PRISMA chart for guidelines eligible for the eCOVID-19RecMap. BIGG, International Database of Grade Guidelines; CCITC, Changes of Care in Times of COVID-19; CDC: Centers for Disease Control and Prevention; ECDC, European Centres for Disease Control and Prevention; GIN, Guidelines International Network, NICE, National Institute for Health and Care Excellence; PHAC, Public Health Agency of Canada; SIGN, Scottish Intercollegiate Guidelines Network; PRISMA, Preferred Reporting Items for Systematic Reviews and Meta-Analyses

Characteristics of GPs

Table 3 shows that 64% of the guidelines were published by WHO and 13% by the CDC. One hundred and sixty (80%) guidelines were in the field of public health and 50% were produced for global use. Forty per cent of the GPS provided guidance on infection control while the remaining were on a variety of topics including vaccination, planning and monitoring health services, screening, diagnosis and treatment. The GPS targeted a range of users: 38% were nominally intended for healthcare providers and professionals and 36% targeted public health officials. The remaining GPSs were intended to be used by individuals outside the healthcare setting, patients, caregivers and the public. One guideline was translated from French to English while the remaining guidelines were published in English.

Table 3.

Improving the good practice statement evaluation framework

Evaluation questions Explanation and signalling questions Judgement
Is collecting and summarising the evidence a poor use of a guideline panel’s limited time and energy (opportunity cost is large)?
  • Would the investigation of the effect of intervention result only in high certinty indirect evidence? that is, cannot directly investigate the effect of the intervention by comparing to the alternative of the intervention as it would not be sensible/ethical) Answer ‘Yes’

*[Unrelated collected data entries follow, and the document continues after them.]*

(** C4: [Run] on an Aborted FutureTask does not call the task: its
    only actions are [OnFailure] with the aborted-before-it-ran status
    on every registered listener, in registration order, followed by
    the latch count-down.  On every path of [Run] the count-down is the
    last action, it happens once, and each registered listener has been
    called once before it. *)
Theorem C4_run_aborted_and_latch_last (ft : FutureTask) :
  (state_ ft = kTaskAbortedState ->
     snd (FutureTask_Run ft)
     = map (fun cb => EvOnFailure cb aborted_before_run) (listeners_ ft)
       ++ [EvCountDown]
     /\ (EvTaskRun ∉ snd (FutureTask_Run ft))
     /\ task_ (fst (FutureTask_Run ft)) = task_ ft
     /\ status_ (fst (FutureTask_Run ft)) = status_ ft)
  /\ (exists evs,
        snd (FutureTask_Run ft) = evs ++ [EvCountDown]
        /\ (EvCountDown ∉ evs)
        /\ omap listener_of evs = listeners_ ft)
  /\ latch_ (fst (FutureTask_Run ft)) = Nat.pred (latch_ ft).
Proof.
  split; [|split].
  - intros Ha. rewrite Run_aborted by assumption. cbn.
    split; [reflexivity|]. split; [|auto].
    intros H. apply elem_of_app in H as [H|H].
    + apply list_elem_of_fmap in H as (c & Hc & _). discriminate.
    + apply list_elem_of_singleton in H. discriminate.
  - destruct (decide (state_ ft = kTaskAbortedState)) as [Ha|Hn].
    + rewrite Run_aborted by assumption. cbn.
      eexists. split; [reflexivity|]. split.
      * apply countdown_not_in_failure.
      * apply omap_listener_failure.
    + rewrite Run_not_aborted by assumption. cbn [snd].
      exists ([EvTaskRun] ++ map (notify (fst (Task_Run (task_ ft)))) (listeners_ ft)).
      split; [rewrite <- app_assoc; reflexivity|]. split.
      * intros H. apply elem_of_app in H as [H|H].
        -- apply list_elem_of_singleton in H. discriminate.
        -- revert H. apply countdown_not_in_notify.
      * cbn. apply omap_listener_notify.
  - destruct (decide (state_ ft = kTaskAbortedState)) as [Ha|Hn].
    + rewrite Run_aborted by assumption. reflexivity.
    + rewrite Run_not_aborted by assumption. reflexivity.
Qed.

(** Outside the aborted-before-run path every registered listener is
    called once by [Run], in registration order, with the outcome that
    [status()] reports afterwards. *)
Lemma Run_notifies_status (ft : FutureTask) :
  state_ ft <> kTaskAbortedState ->
  snd (FutureTask_Run ft)
  = [EvTaskRun] ++ map (notify (status (fst (FutureTask_Run ft)))) (listeners_ ft)
    ++ [EvCountDown].
Proof. intros H. rewrite Run_not_aborted by assumption. reflexivity. Qed.

(** A listener registered in a terminal state is called at once with
    the cached status and is not stored. *)
Lemma AddListener_terminal cb (ft : FutureTask) :
  is_done ft = true ->
  FutureTask_AddListener cb ft = (ft, [notify (status ft) cb]).
Proof.
  unfold is_done, FutureTask_AddListener, notify, status. intros H.
  apply orb_true_iff in H.
  rewrite decide_False.
  - destruct (ok (status_ ft)); reflexivity.
  - intros [H1 H2]. destruct H as [H|H]; apply bool_decide_eq_true in H; contradiction.
Qed.

End FutureTaskProperties.

(** C2 at the input
    [AddListener(7); Abort(); Run(); AddListener(8)] on a FutureTask of
    an abortable task: [Run] calls [OnFailure] of listener 7 with the
    aborted-before-it-ran status but does not store that status, so
    [status()] is still the default-constructed OK, and listener 8,
    registered afterwards, is told [OnSuccess]. *)
Theorem C2_aborted_run_outcome_differs_from_status :
  let ft0 := FutureTask_new OK (BoundTask OK true) in
  let ft1 := fst (FutureTask_AddListener 7%nat ft0) in
  let ft2 := snd (fst (FutureTask_Abort ft1)) in
  let ft3 := fst (FutureTask_Run ft2) in
  fst (fst (FutureTask_Abort ft1)) = true
  /\ is_aborted ft2 = true
  /\ snd (FutureTask_Run ft2) = [EvOnFailure 7%nat aborted_before_run; EvCountDown]
  /\ status ft3 = OK
  /\ snd (FutureTask_AddListener 8%nat ft3) = [EvOnSuccess 8%nat].
Proof. cbv zeta. repeat split; vm_compute; reflexivity. Qed.

(** ** TaskExecutor *)

Section TaskExecutorProperties.

Context {T : Type}.
Variable default_status : Status.

Local Abbreviation ExecWorld := (@ExecWorld T).
Local Abbreviation PoolWorld := (@World FutureRef).
Local Abbreviation PoolWorker := (@Worker FutureRef).























End TaskExecutorProperties.

(** ** The theorems on the example executions *)

Lemma example_builder_Built : Built 4 example_builder.
Proof.
  apply (Built_queue 4 2 (mkBuilder "pool" 0 2 INT_MAX (FromMilliseconds 500)));
    [|unfold int_range, INT_MIN, INT_MAX; lia|reflexivity].
  apply (Built_max 4 2 (ThreadPoolBuilder_new 4 "pool"));
    [|unfold int_range, INT_MIN, INT_MAX; lia|reflexivity].
  apply Built_new.
Qed.

Lemma example_new_reachable : reachable 4 example_new.
Proof.
  apply reach_new; [unfold int_range, INT_MIN, INT_MAX; lia|].
  apply example_builder_Built.
Qed.

Lemma run_from_reachable (w : @World nat) acts :
  reachable 4 w -> is_Some (run acts w) -> reachable 4 (run_from w acts).
Proof.
  intros Hr [w' Hw]. unfold run_from. rewrite Hw.
  eapply run_reachable; eassumption.
Qed.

  • Does the evaluator believe that the alternative of the intervention is highly unlikely to be chosen due to ethical and human right issues? Answer ‘Probably yes’

Y/PY/PN/N
Is the message really necessary in regard to actual healthcare practice?
  • Do the authors provide a rationale in the text of the guideline to why this message is necessary? Answer ‘Yes’

  • Does the evaluator believe that the statement is relevant to healthcare practice? Answer ‘Probably yes’

Y/PY/PN/N
After consideration of all relevant outcomes and potential downstream consequences, does implementing the good practice statement likely results in a large net positive consequence?
  • Is there any information referenced that the implementation of the good practice statement would have a net positive impact on health outcomes, as well as on relevant Evidence to Decision criteria (eg, equity)? Answer ‘Yes’

  • Does the evaluator believe that the implementation of the good practice statement would have a net positive impact on health outcomes, as well as on relevant Evidence to Decision) criteria? Answer ‘Probably yes’

Y/PY/PN/N
Is there a well-documented clear and explicit rationale connecting the indirect evidence?
  • Is there a description in the guideline text of the chain of linked indirect evidence, used to infer the net desirable consequences (mainly large health benefits) on the implementation of the good practice statement? Answer ‘yes’

  • Does the evaluator believe that there is a chain of linked indirect evidence that can infer the net desirable consequences (mainly large health benefits) on the implementation of the good practice statement? Answer ‘Probably yes’

Y/PY/PN/N
Is the statement clear and actionable?
  • Does the statement specify what actions are needed while specifying population or setting in the standard PIC format? Answer ‘Yes’

  • Does the statement specify what action is needed while specifying population or setting but not in the standard PIC format? Answer ‘Probably yes’

Y/PY/PN/N

Outcome is not relevant for the actionable statement as not all outcomes can be addressed in an actionable statement. Outcomes are also not typically part of a recommendation.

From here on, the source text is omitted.